En Suède, la peur du gendarme n’est jamais privilégiée. « Il n’y a par exemple pas de contrôle d’identité », dit Alain Gras. Il estime que cette capacité à tracer sa route découle du poids de la religion luthérienne, « l’Eglise a joué un très grand rôle dans l’administration jusqu’à récemment. Par exemple, jusqu’en 1980, quand on déménageait, on n’allait pas à la mairie pour le signaler, mais on allait prévenir le pasteur. Et donc bien que cela soit un pays laïc, il y a un respect pour l’état quasiment religieux ».

L’autre héritage, c’est l’appel à la responsabilité individuelle. « Martin Luther a dit qu’il y en a marre des prêtres qui disent quoi faire, étudiez la Bible seuls et c’est comme cela qu’a commencé le protestantisme », résume le sociologue, « dans l’Eglise luthérienne par exemple, il y a toujours la confession personnelle, on ne dit pas « mon père, j’ai pêché », mais on se confesse directement. Ce qui induit une contrainte morale très forte. Ce n’est pas libertaire, on fait attention à la collectivité ».

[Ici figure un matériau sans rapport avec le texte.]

(** X13. The subtitle rendering of a transcript in two parts is the
    rendering of the first part followed by the blocks of the second,
    numbered on from the length of the first: the block of the entry at
    position [k] of the second part (from 0) begins with the decimal numeral
    of [len(first) + k + 1] on its own line. An error in the first part is
    the error of the whole. *)
Theorem srt_rendering_app t1 t2 :
  format_transcript (t1 ++ t2)%list (Some "srt") =
  (s1 <- format_transcript t1 (Some "srt") ;;
   b2 <- srt_blocks (1 + Z.of_nat (List.length t1)) t2 ;;
   Ok (s1 ++ concat_all b2)) /\
  (forall b2, srt_blocks (1 + Z.of_nat (List.length t1)) t2 = Ok b2 ->
     List.length b2 = List.length t2 /\
     forall k item, nth_error t2 k = Some item ->
       exists idx s e,
         numeral idx (Z.of_nat (List.length t1) + Z.of_nat k + 1) /\
         format_time (start item) = Ok s /\
         format_time (float_add (start item) (duration item)) = Ok e /\
         nth_error b2 k =
           Some (idx ++ nl ++ s ++ " --> " ++ e ++ nl ++ text item ++ nl ++ nl)).
Proof.
  split.
  - assert (H : forall t, format_transcript t (Some "srt") =
                          (blocks <- srt_blocks 1 t ;; Ok (concat_all blocks))).
    { intros t. unfold format_transcript. cbn [String.eqb Ascii.eqb Bool.eqb].
      apply srt_loop_blocks. }
    rewrite !H, srt_blocks_app.
    destruct (srt_blocks 1 t1) as [b1|]; cbn [bind]; [|reflexivity].
    destruct (srt_blocks _ t2) as [b2|]; cbn [bind]; [|reflexivity].
    now rewrite concat_all_app.
  - intros b2 Hb.
    destruct (srt_blocks_nth t2 _ b2 Hb) as [Hlen Hnth].
    split; [exact Hlen|]. intros k item Hk.
    destruct (Hnth k item Hk) as (s & e & Hs & He & Hblk).
    exists (str_int (1 + Z.of_nat (List.length t1) + Z.of_nat k)), s, e.
    split.
    + replace (Z.of_nat (List.length t1) + Z.of_nat k + 1)
        with (1 + Z.of_nat (List.length t1) + Z.of_nat k) by ring.
      apply str_int_numeral. lia.
    + repeat split; assumption.
Qed.

(** X13, on a transcript of two captions split in the middle: the block of
    the second caption carries the numeral of 2. *)
Lemma srt_rendering_app_witness :
  exists b2 idx rest,
    srt_blocks 2 [ {| text := "world"; start := float_of_decimal 15 10;
                      duration := float_of_decimal 225 100 |} ] = Ok b2 /\
    nth_error b2 0 = Some (idx ++ nl ++ rest) /\ numeral idx 2.
Proof.
  destruct (srt_blocks_ok _ (Forall_inv_tail sample_transcript_timed) 2) as [b2 Hb].
  destruct (srt_rendering_app
              [ {| text := "Hello"; start := float_of_Z 0;
                   duration := float_of_decimal 15 10 |} ]
              [ {| text := "world"; start := float_of_decimal 15 10;
                   duration := float_of_decimal 225 100 |} ]) as [_ H].
  destruct (H b2 Hb) as [_ Hnth].
  destruct (Hnth 0%nat _ eq_refl) as (idx & s & e & Hidx & _ & _ & Hblk).
  exists b2, idx, (s ++ " --> " ++ e ++ nl ++ "world" ++ nl ++ nl).
  split; [exact Hb|]. split; [exact Hblk|exact Hidx].
Defined.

Enfin, dernière hypothèse, c’est la confiance accordée à un homme, Anders Tegnell, responsable de l’agence de santé publique, l’équivalent de notre Directeur Général de la Santé (DGS). C’est lui qui a pris les grandes décisions et qui les a défendues devant les caméras. « Il s’appuie sur une commission, mais il garde la responsabilité », souligne Alain Gras, « la ministre de la santé, les suédois ne la connaissent même pas ». C’est donc sa doctrine qui a été suivie tout du long, au risque de s’attirer des critiques. En effet, des professeurs suédois dénoncent certaines décisions, notamment sur le port du masque​, et lui-même a reconnu au mois de juin 2020 que son approche souple n’était sans doute pas la plus adaptée. « Si nous devions rencontrer la même maladie avec tout ce que nous savons maintenant sur elle, je pense que nous finirions par faire quelque chose entre ce que la Suède et le reste du monde ont fait », avait déclaré l’épidémiologiste sur les ondes de la radio publique suédoise. Sans toutefois regretter de ne pas avoir suivi la même voie.